On page 492 Sir Thomas Bingham went on to say:

“If a member of the public sells his house, very of ten his largest asset and entrusts the proceeds to his solicitor, pending reinvestment in another house, he is ordinarily entitled to expect that the solicitor will be a person whose trustworthiness is not and has never been seriously in question. Otherwise the whole profession and the public as a whole is injured.”

Indeed, the learned President had this to say in paragraph 28 of his judgment:

“The reasons for the decision of the Committee could not have been more clearly stated. In the instant case, the complainant sold his apartment in the tourist town of Ocho Rios only to have the appellant misappropriate a portion of the monies received. And the misappropriation occurred after he had paid her costs in advance. This type of behaviour by an attorney-­at-law is inexcusable and unacceptable. The appropriate sanction has to be disbarment.”

This question in our view is not one worthy of debate before the Privy Council.

Question 4

Bias on the port of members of the Committee.

The Court of Appeal dealt with the question of the alleged bias of the members of the Disciplinary Committee in detail and, simply put, the facts of this matter do not support any such claim. The argument of counsel in the Court of Appeal was that the chairman of the Committee had demonstrated bias by refusing to allow the withdrawal of the complaint. As the Court of Appeal found and the learned President stated in his judgment. in the course of hearings, one must make rulings and the making of a ruling in the course of a hearing which is within the jurisdiction of the panel cannot per se be an indication of bias. Any such claim, the Court stated, was therefore without any merit.

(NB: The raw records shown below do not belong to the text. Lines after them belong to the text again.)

Lemma queue_same_get h c s s' : queue_same s s' ->
  eng_shutdown (wget h c s') = eng_shutdown (wget h c s) /\ eng_running (wget h c s') = eng_running (wget h c s)
  /\ eng_magic (wget h c s') = eng_magic (wget h c s).
Proof.
  intros [E _]. injection E as E1 E2 _ _ _. unfold wget, get_eng, engine_in.
  assert (forall l l' : list xdma_engine, (fun e => (eng_shutdown e, eng_running e, eng_magic e)) <$> l'
    = (fun e => (eng_shutdown e, eng_running e, eng_magic e)) <$> l ->
    forall n, let e := default engine_zero (l !! n) in let e' := default engine_zero (l' !! n) in
    eng_shutdown e' = eng_shutdown e /\ eng_running e' = eng_running e /\ eng_magic e' = eng_magic e) as Hn.
  { intros l l' El n. pose proof (f_equal (.!! n) El) as Eln. cbn beta in Eln. rewrite !list_lookup_fmap in Eln.
    destruct (l !! n), (l' !! n); cbn in *; try done. by injection Eln. }
  destruct h; by apply Hn.
Qed.

Lemma queue_same_len h s s' : queue_same s s' -> length (engines_of h s') = length (engines_of h s).
Proof.
  intros [E _]. injection E as E1 E2 _ _ _. unfold engines_of.
  destruct h; [rewrite <- (length_fmap (fun e => (eng_shutdown e, eng_running e, eng_magic e)) (ds_h2c (w_dst s'))), E1
    |rewrite <- (length_fmap (fun e => (eng_shutdown e, eng_running e, eng_magic e)) (ds_c2h (w_dst s'))), E2];
    by rewrite length_fmap.
Qed.

(** What going offline establishes, and what coming back online does. *)
Record is_offline (s s' : wst D) : Prop := {
  off_flag : xdma_device_flag_check (w_dev s') XDEV_FLAG_OFFLINE = true;
  off_list : w_xdev_list s' = w_xdev_list s;
  off_room : forall h, length (engines_of h s') = length (engines_of h s) /\ channels h s' = channels h s;
  off_shut : forall h c, 0 <= c < channels h s -> eng_magic (wget h c s) = MAGIC_ENGINE ->
    eng_magic (wget h c s') = MAGIC_ENGINE /\ shut (wget h c s');
}.

Lemma wp_offline pdev hndl s :
  listed pdev hndl s -> wp (xdma_device_offline pm pdev hndl) (fun _ s' => is_offline s s') s.
Proof.
  intros [L1 L2 L3]. unfold xdma_device_offline. do 2 wv_step. rewrite L2. destruct (Z.eqb_spec hndl 0); [done|].
  change (0 <? 0) with false. cbv iota. do 3 wv_step. wv_step.
  match goal with |- wp _ _ ?st => set (s1 := st) end.
  assert (forall h, channels h s1 = channels h s /\ length (engines_of h s1) = length (engines_of h s)) as C1 by (by intros []).
  wv_step. eapply (wp_offline_loop true); [done| |].
  { destruct (C1 true) as [C2 C3]. specialize (L3 true). change (xd_h2c_channel_max (ds_dev (w_dst s1))) with (channels true s1). lia. }
  intros s2 D1. wv_step. eapply (wp_offline_loop false); [done| |].
  { destruct (C1 false) as [C2 C3]. rewrite (ld_len _ _ _ _ _ _ D1). specialize (L3 false).
    change (xd_c2h_channel_max (ds_dev (w_dst s1))) with (channels false s1). lia. }
  intros s3 D2. assert (both_done shut s1 s3) as [B1 B0 B2 B3] by (by eapply both_done_intro).
  apply wp_irqs_off. intros s4 Hq. pose proof (queue_same_len) as Hlen. pose proof Hq as [E EL]. injection E as _ _ E3 E4 E5.
  fold (w_dev s4) (w_dev s3) in E3, E4, E5. rewrite B1 in E3, E4, E5. constructor.
  - unfold xdma_device_flag_check. rewrite E3. by apply tst_lor_same.
  - by rewrite EL, B0.
  - intros h. rewrite (Hlen _ _ _ Hq), B2. split; [done|]. destruct h; cbn; by rewrite ?E4, ?E5.
  - intros h c Hc Hm. destruct (B3 h c Hc Hm) as [M1 [M2 M3]].
    destruct (queue_same_get h c _ _ Hq) as (G1 & G2 & G3). unfold shut. by rewrite G1, G2, G3.
Qed.

Lemma wp_online pdev hndl s :
  listed pdev hndl s ->
  wp (xdma_device_online pm pci pdev hndl) (fun _ s' => xdma_device_flag_check (w_dev s') XDEV_FLAG_OFFLINE = false
    /\ forall h c, 0 <= c < channels h s -> eng_magic (wget h c s) = MAGIC_ENGINE -> unshut (wget h c s')) s.
Proof.
  intros [L1 L2 L3]. unfold xdma_device_online. do 2 wv_step. rewrite L2. destruct (Z.eqb_spec hndl 0); [done|].
  change (0 <? 0) with false. cbv iota. do 2 wv_step.
  wv_step. eapply (wp_online_loop true); [done| |].
  { specialize (L3 true). change (xd_h2c_channel_max (ds_dev (w_dst s))) with (channels true s). lia. }
  intros s2 D1. wv_step. eapply (wp_online_loop false); [done| |].
  { rewrite (ld_len _ _ _ _ _ _ D1). specialize (L3 false).
    change (xd_c2h_channel_max (ds_dev (w_dst s))) with (channels false s). lia. }
  intros s3 D2. assert (both_done unshut s s3) as [B1 B0 B2 B3] by (by eapply both_done_intro).
  wv_step. eapply (wp_mono _ (fun _ s' => queue_same s3 s')).
  { destruct (poll_mode pm); [by wv_step|].
    unfold negb, when, dev_channel_interrupts_enable, user_interrupts_enable, read_interrupts. 
    do 2 (wv_step; apply wp_on_dev; eapply calm_wp; [by calm|]; intros ? ? [_ ?]).
    do 2 wv_step.
    do 2 (wv_step; apply wp_on_dev; eapply calm_wp; [by calm|]; intros ? ? [_ ?]).
    wv_step. split; [|done]. fld. congruence. }
  intros _ s4 Hq. wv_step. split; [apply tst_ldiff|]. intros h c Hc Hm. destruct (B3 h c Hc Hm) as [_ M2].
  destruct (queue_same_get h c _ _ Hq) as (G1 & _). unfold unshut in *. rewrite <- G1 in M2. exact M2.
Qed.

(** C32 A device that is offline takes no work, and online again it does.  After
    [xdma_device_offline] the device is marked offline, each of its engines has
    been asked to shut down and is not running, and queueing any transfer on any
    engine is refused and changes nothing; after a later [xdma_device_online]
    neither the mark nor a shutdown request is left. *)
Theorem offline_refuses pdev hndl s :
  listed pdev hndl s ->
  let s1 := (xdma_device_offline pm pdev hndl s).2 in
  let s2 := (xdma_device_online pm pci pdev hndl s1).2 in
  let eng_up h c := 0 <= c < channels h s /\ eng_magic (wget h c s) = MAGIC_ENGINE in
  xdma_device_flag_check (w_dev s1) XDEV_FLAG_OFFLINE = true
  /\ (forall h c, eng_up h c -> shut (wget h c s1))
  /\ (forall p (e : est D), transfer_queue pm (w_dev s1) p e
        = (if x_desc_num (xfer_at e p) =? 0 then - EINVAL else - EBUSY, e))
  /\ xdma_device_flag_check (w_dev s2) XDEV_FLAG_OFFLINE = false
  /\ (forall h c, eng_up h c -> unshut (wget h c s2)).
Proof.
  intros HL s1 s2 eng_up. pose proof HL as [L1 L2 L3].
  assert (is_offline s s1) as [O1 O2 O3 O4] by (subst s1; refine (wp_run _ _ _ (wp_offline pdev hndl s HL))).
  assert (listed pdev hndl s1) as HL1.
  { constructor; [done|by rewrite O2|]. intros h. destruct (O3 h) as [-> ->]. apply L3. }
  pose proof (wp_run _ _ _ (wp_online pdev hndl s1 HL1)) as [N1 N2]. fold s2 in N1, N2.
  split_and!; [done| | |done|].
  - intros h c [Hc Hm]. by apply O4.
  - intros p e. rewrite (surjective_pairing (transfer_queue _ _ _ _)).
    assert (wp (transfer_queue pm (w_dev s1) p) (fun r e' => (r, e') = (if x_desc_num (xfer_at e p) =? 0 then - EINVAL else - EBUSY, e)) e) as Hw.
    { unfold transfer_queue. do 2 est_step. destruct (x_desc_num (xfer_at e p) =? 0); [by est_step|]. rewrite O1. by est_step. }
    exact (wp_run _ _ _ Hw).
  - intros h c [Hc Hm]. apply N2; [by destruct (O3 h) as [_ ->]|by apply O4].
Qed.
End Code.

(** *** Witness: the probed card, on the list *)
Definition ex_opened : wst sim :=
  (probe_engines ex_params (fun p => p) (ex_card (fun _ => 0x8000))).2
    <| w_xdev_list := [Build_xdev_entry 0x100 0x77 0] |>.

Lemma ex_opened_listed : listed 0x77 0x100 ex_opened.
Proof. constructor; [done|by vm_compute|intros []; by vm_compute]. Qed.

Lemma offline_refuses_witness :
  ltac:(statement_of (offline_refuses ex_params (Build_pci_info 11 false [] true true) 0x77 0x100 ex_opened ex_opened_listed)).
Proof. instance_of (offline_refuses ex_params (Build_pci_info 11 false [] true true) 0x77 0x100 ex_opened ex_opened_listed). Defined.

Example ex_offline_run :
  let s1 := (xdma_device_offline ex_params 0x77 0x100 ex_opened).2 in
  (eng_shutdown (wget true 0 s1), eng_shutdown (wget true 1 s1), eng_shutdown (wget true 2 s1)) = (1, 1, 0).
Proof. by vm_compute. Qed.
Lemma creates_all :
  creates (and_then create_ctrl (and_then create_events (and_then create_sg (and_then create_bypass create_user)))) created flags_after.
Proof.
  assert (creates create_ctrl [(CHAR_CTRL, 0)] (fun f => Z.lor f (bit XDF_CDEV_CTRL))) as C1.
  { apply creates_dev. exact (creates_then _ _ [_] [] id _ (creates_one (CHAR_CTRL, 0) _ I) (creates_flag _)). }
  assert (creates create_events (pair CHAR_EVENTS <$> seqZ 0 (Z.of_nat (Z.to_nat (xp_user_max (p_xpdev s0)))))
    (fun f => Z.lor f (bit XDF_CDEV_EVENT))) as C2.
  { apply creates_limits. intros x -> _ _. eapply creates_eq; [exact (creates_then _ _ _ [] id _ (creates_events _ 0) (creates_flag _))|by rewrite app_nil_r|done]. }
  assert (forall t (h2c : bool) (n : Z), n = (if h2c then xp_h2c_channel_max (p_xpdev s0) else xp_c2h_channel_max (p_xpdev s0)) ->
    (forall k, eng_of (t, k) = Some (h2c, k)) -> creates (create_engines_loop t h2c (Z.to_nat n) 0) (up_list t h2c) id) as Ce.
  { intros t h2c n -> Ht. by apply creates_engines. }
  assert (creates create_sg (up_list CHAR_XDMA_H2C true ++ up_list CHAR_XDMA_C2H false) (fun f => Z.lor f (bit XDF_CDEV_SG))) as C3.
  { apply creates_limits. intros x _ E1 E2.
    eapply creates_eq; [refine (creates_then _ _ (up_list CHAR_XDMA_H2C true) _ id _ (Ce _ _ _ _ _) (creates_then _ _ _ [] id _ (Ce CHAR_XDMA_C2H false _ _ _) (creates_flag _))); done|by rewrite app_nil_r|done]. }
  assert (creates create_bypass (if has_bypass then up_list CHAR_BYPASS_H2C true ++ up_list CHAR_BYPASS_C2H false ++ [(CHAR_BYPASS, 0)] else [])
    (fun f => if has_bypass then Z.lor f (bit XDF_CDEV_BYPASS) else f)) as C4.
  { apply creates_dev, creates_limits. intros x _ E1 E2. unfold has_bypass.
    destruct (0 <? xd_bypass_bar_idx _); [|exact creates_none].
    eapply creates_eq; [refine (creates_then _ _ (up_list CHAR_BYPASS_H2C true) _ id _ (Ce _ _ _ _ _) (creates_then _ _ _ _ id _ (Ce CHAR_BYPASS_C2H false _ _ _)
      (creates_then _ _ [_] [] id _ (creates_one (CHAR_BYPASS, 0) _ I) (creates_flag _)))); done|done|done]. }
  assert (creates create_user (if has_user then [(CHAR_USER, 0); (CHAR_XVC, 0)] else [])
    (fun f => if has_user then Z.lor (Z.lor f (bit XDF_CDEV_USER)) (bit XDF_CDEV_XVC) else f)) as C5.
  { apply creates_dev. unfold has_user. destruct (0 <=? xd_user_bar_idx _); [|exact creates_none].
    exact (creates_then _ _ [_] [_] id _ (creates_one (CHAR_USER, 0) _ I) (creates_then _ _ [] [_] _ _ (creates_flag _)
      (creates_then _ _ [_] [] id _ (creates_one (CHAR_XVC, 0) _ I) (creates_flag _)))). }
  exact (creates_then _ _ _ _ _ _ C1 (creates_then _ _ _ _ _ _ C2 (creates_then _ _ _ _ _ _ C3 (creates_then _ _ _ _ _ _ C4 C5)))).
Qed.
End Create.

(** ** Removal *)
Section Destroy.
Context {D : Type} `{Env D} (x : xdma_pci_dev) (maj : Z) (L : list (cdev_type * Z)).
Context (Hlive : forall i, i ∈ L -> live maj (minor_of i) (cdev_at x i)) (Hdead : forall i, i ∉ L -> xp_cdevs x !! i = None).
Implicit Types (s : pst D) (i : cdev_type * Z).

(** [m] removes the devices [l] and changes nothing else. *)
Definition destroys {A} (m : M (pst D) A) (l : list (cdev_type * Z)) (rr : list (Z * Z * Z)) : Prop :=
  forall s, p_xpdev s = x -> p_class s <> 0 ->
    wp m (fun _ s' => exists ev, moved s ev x s' /\ did ev [] ((fun i => (maj, minor_of i)) <$> l) 0 rr) s.

Lemma destroys_ret {A} (a : A) : destroys (mret a) [] [].
Proof. intros s <- _. pv_step. exists []. split; [apply moved_refl|done]. Qed.
Lemma destroys_bind {A B} (m : M (pst D) A) (k : A -> M (pst D) B) l1 l2 rr1 rr2 :
  destroys m l1 rr1 -> (forall a, destroys (k a) l2 rr2) -> destroys (m ≫= k) (l1 ++ l2) (rr1 ++ rr2).
Proof.
  intros H1 H2 s E C. wp_step. eapply wp_mono; [by apply H1|]. cbv beta. intros a s1 (ev1 & M1 & D1).
  eapply wp_mono; [apply H2; [exact (mv_xpdev _ _ _ _ M1)|by rewrite (mv_class _ _ _ _ M1)]|].
  cbv beta. intros b s2 (ev2 & M2 & D2). exists (ev1 ++ ev2). split; [exact (moved_trans _ _ _ _ _ _ _ M1 M2)|].
  rewrite fmap_app. exact (did_app _ _ [] [] _ _ _ _ _ _ D1 D2).
Qed.
Lemma destroys_when (c : bool) (m : M (pst D) unit) l : destroys m l [] -> destroys (when c m) (if c then l else []) [].
Proof. intros Hm. destruct c; [exact Hm|apply destroys_ret]. Qed.

Lemma destroys_one i : destroys (destroy_xcdev i) (if decide (i ∈ L) then [i] else []) [].
Proof.
  intros s <- C. unfold destroy_xcdev. do 4 pv_step. destruct (decide (i ∈ L)) as [Hi|Hi].
  - destruct (Hlive i Hi) as [E1 E2 E3 E4]. rewrite E1, E3. cbn [fst snd].
    destruct (Z.eqb_spec (xc_xdev (cdev_at (p_xpdev s) i)) 0), (Z.eqb_spec (p_class s) 0), (Z.eqb_spec (xc_sys_device (cdev_at (p_xpdev s) i)) 0); try done.
    change (negb (MAGIC_CHAR =? MAGIC_CHAR)) with false. cbv iota. do 4 pv_step. pv_step.
    match goal with A : moved s _ _ ?a, B : moved ?a _ _ ?b |- _ =>
      pose proof (moved_trans _ _ _ _ _ _ _ A B) as Hm; rewrite (mv_xpdev _ _ _ _ A) in Hm end.
    eexists. split; [exact Hm|done].
  - unfold cdev_at. rewrite (Hdead i Hi). cbn. pv_step. exists []. split; [apply moved_refl|done].
Qed.

Lemma destroys_loop t n (j : Z) :
  destroys (destroy_loop t n j) (pair t <$> filter (fun k => (t, k) ∈ L) (seqZ j (Z.of_nat n))) [].
Proof.
  revert j. induction n as [|n IH]; intros j; cbn [destroy_loop]; [apply destroys_ret|].
  rewrite seqZ_cons by lia. replace (Z.pred (Z.of_nat (S n))) with (Z.of_nat n) by lia.
  rewrite filter_cons. pose proof (destroys_bind _ (fun _ => destroy_loop t n (j + 1)) _ _ [] [] (destroys_one (t, j)) (fun _ => IH (j + 1))) as Hd.
  by destruct (decide ((t, j) ∈ L)).
Qed.

(** The devices of a card, in the order of their removal. *)
Definition range_of (t : cdev_type) (n : Z) : list (cdev_type * Z) :=
  pair t <$> filter (fun k => (t, k) ∈ L) (seqZ 0 (Z.of_nat (Z.to_nat n))).
Definition single (t : cdev_type) : list (cdev_type * Z) := if decide ((t, 0) ∈ L) then [(t, 0)] else [].
Definition removal : list (cdev_type * Z) :=
  let on b l := if xpdev_flag_test b x then l else [] : list (cdev_type * Z) in
  on XDF_CDEV_SG (range_of CHAR_XDMA_H2C (xp_h2c_channel_max x) ++ range_of CHAR_XDMA_C2H (xp_c2h_channel_max x))
  ++ on XDF_CDEV_EVENT (range_of CHAR_EVENTS (xp_user_max x))
  ++ on XDF_CDEV_CTRL (single CHAR_CTRL) ++ on XDF_CDEV_USER (single CHAR_USER) ++ on XDF_CDEV_XVC (single CHAR_XVC)
  ++ on XDF_CDEV_BYPASS (range_of CHAR_BYPASS_H2C (xp_h2c_channel_max x) ++ range_of CHAR_BYPASS_C2H (xp_c2h_channel_max x)
                          ++ single CHAR_BYPASS).

Lemma destroys_single t : destroys (destroy_xcdev (t, 0) ;; mret tt) (single t) [].
Proof. rewrite <- (app_nil_r (single t)). apply (destroys_bind _ _ _ [] [] []); [apply destroys_one|intros; apply destroys_ret]. Qed.

Lemma destroys_all : xp_major x = maj -> maj <> 0 ->
  destroys xpdev_destroy_interfaces removal [(maj, XDMA_MINOR_BASE, XDMA_MINOR_COUNT)].
Proof.
  intros EM HM s E C. unfold xpdev_destroy_interfaces. do 2 pv_step. rewrite E. revert s E C.
  assert (forall (m : M (pst D) unit) l, destroys m l [] -> forall (k : M (pst D) unit) l2 rr, destroys k l2 rr -> destroys (m ;; k) (l ++ l2) rr) as Hseq.
  { intros m l Hm k l2 rr Hk. exact (destroys_bind m (fun _ => k) l l2 [] rr Hm (fun _ => Hk)). }
  repeat (refine (Hseq _ _ _ _ _ _ _); [apply destroys_when|]).
  - refine (Hseq _ _ _ _ _ _ _); apply destroys_loop.
  - apply destroys_loop.
  - apply destroys_single.
  - apply destroys_single.
  - apply destroys_single.
  - match goal with |- destroys _ ?l _ => rewrite <- (app_nil_r l) end. refine (Hseq _ _ _ _ _ _ _).
    + apply destroys_when. refine (Hseq _ _ (destroys_loop _ _ _) _ _ _ _). exact (Hseq _ _ (destroys_loop _ _ _) _ _ _ (destroys_single _)).
    + rewrite EM. replace (nz maj) with true by (unfold nz; by destruct (Z.eqb_spec maj 0)). cbn [when].
      intros s <- C. pv_step. eexists. split; [eassumption|done].
Qed.
End Destroy.

(** ** Creation and removal *)
Section Interfaces.
Context {D : Type} `{Env D}.

(** A card about to be given its devices: nothing is created, its limits are in
    the driver's range, and its engines know their channels. *)
Record blank (s : pst D) : Prop := {
  bl_class : p_class s <> 0;
  bl_xdev : xp_xdev (p_xpdev s) <> 0;
  bl_major : xp_major (p_xpdev s) = 0;
  bl_flags : xp_flags (p_xpdev s) = 0;
  bl_cdevs : xp_cdevs (p_xpdev s) = ∅;
  bl_user : 0 <= xp_user_max (p_xpdev s) <= 16;
  bl_h2c : 0 <= xp_h2c_channel_max (p_xpdev s) <= 4;
  bl_c2h : 0 <= xp_c2h_channel_max (p_xpdev s) <= 4;
  bl_channel : forall h2c ch, 0 <= ch -> set_up s h2c ch -> eng_channel (get_eng h2c ch (w_dst (p_wst s))) = ch;
}.

Lemma elem_pair (t t' : cdev_type) k (l : list Z) : (t, k) ∈ pair t' <$> l <-> t = t' /\ k ∈ l.
Proof. rewrite list_elem_of_fmap. split; [intros (y & [= -> ->] & Hy); done|intros [-> Hk]; by exists k]. Qed.

Lemma in_up (s : pst D) t t' k h2c : (t, k) ∈ up_list s t' h2c <->
  t = t' /\ set_up s h2c k /\ 0 <= k < (if h2c then xp_h2c_channel_max (p_xpdev s) else xp_c2h_channel_max (p_xpdev s)).
Proof. unfold up_list. rewrite elem_pair, list_elem_of_filter, elem_of_seqZ. split; intros (? & ? & ?); split_and!; (done || lia). Qed.

Lemma in_created (s : pst D) t k : (t, k) ∈ created s <->
  match t with
  | CHAR_CTRL => k = 0
  | CHAR_EVENTS => 0 <= k < xp_user_max (p_xpdev s)
  | CHAR_XDMA_H2C => set_up s true k /\ 0 <= k < xp_h2c_channel_max (p_xpdev s)
  | CHAR_XDMA_C2H => set_up s false k /\ 0 <= k < xp_c2h_channel_max (p_xpdev s)
  | CHAR_BYPASS_H2C => has_bypass s = true /\ set_up s true k /\ 0 <= k < xp_h2c_channel_max (p_xpdev s)
  | CHAR_BYPASS_C2H => has_bypass s = true /\ set_up s false k /\ 0 <= k < xp_c2h_channel_max (p_xpdev s)
  | CHAR_BYPASS => has_bypass s = true /\ k = 0
  | CHAR_USER | CHAR_XVC => has_user s = true /\ k = 0
  end.
Proof.
  unfold created. rewrite !elem_of_app, !in_up, elem_pair, elem_of_seqZ, list_elem_of_singleton.
  destruct (has_bypass s), (has_user s); rewrite ?elem_of_app, ?in_up, ?elem_of_cons, ?list_elem_of_singleton, ?elem_of_nil.
  all: destruct t; split; intros Hx; intuition (congruence || lia).
Qed.

Lemma nodup_pair (t : cdev_type) (l : list Z) : NoDup l -> NoDup (pair t <$> l).
Proof. apply NoDup_fmap_2. by intros ?? [=]. Qed.
Lemma nodup_up (s : pst D) t h2c : NoDup (up_list s t h2c).
Proof. apply nodup_pair, NoDup_filter, NoDup_seqZ. Qed.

With regard to the other members of the panel, acting on behalf of clients against clients represented by the attorney, that too cannot be an indication of bias particularly in the circumstances of this case where in one instance the matter was going to mediation, and in the other, there was amicable correspondence between the attorney and another member of the law firm who was really acting on behalf of the client. In neither case were the mat1ers hostile nor did they involve any party before the Committee. The Court found that there was no merit in the ground of appeal alleging actual or the perception of bias. We found this question not worthy of debate before the Privy Council.

In our opinion, all the questions posed do not attract any debate, and consequently cannot be regarded as being of great general or public importance.

For all the reasons stated above, we refused the motion for conditional leave to appeal to Her Majesty in Council and likewise refused to stay the orders of the Disciplinary Committee.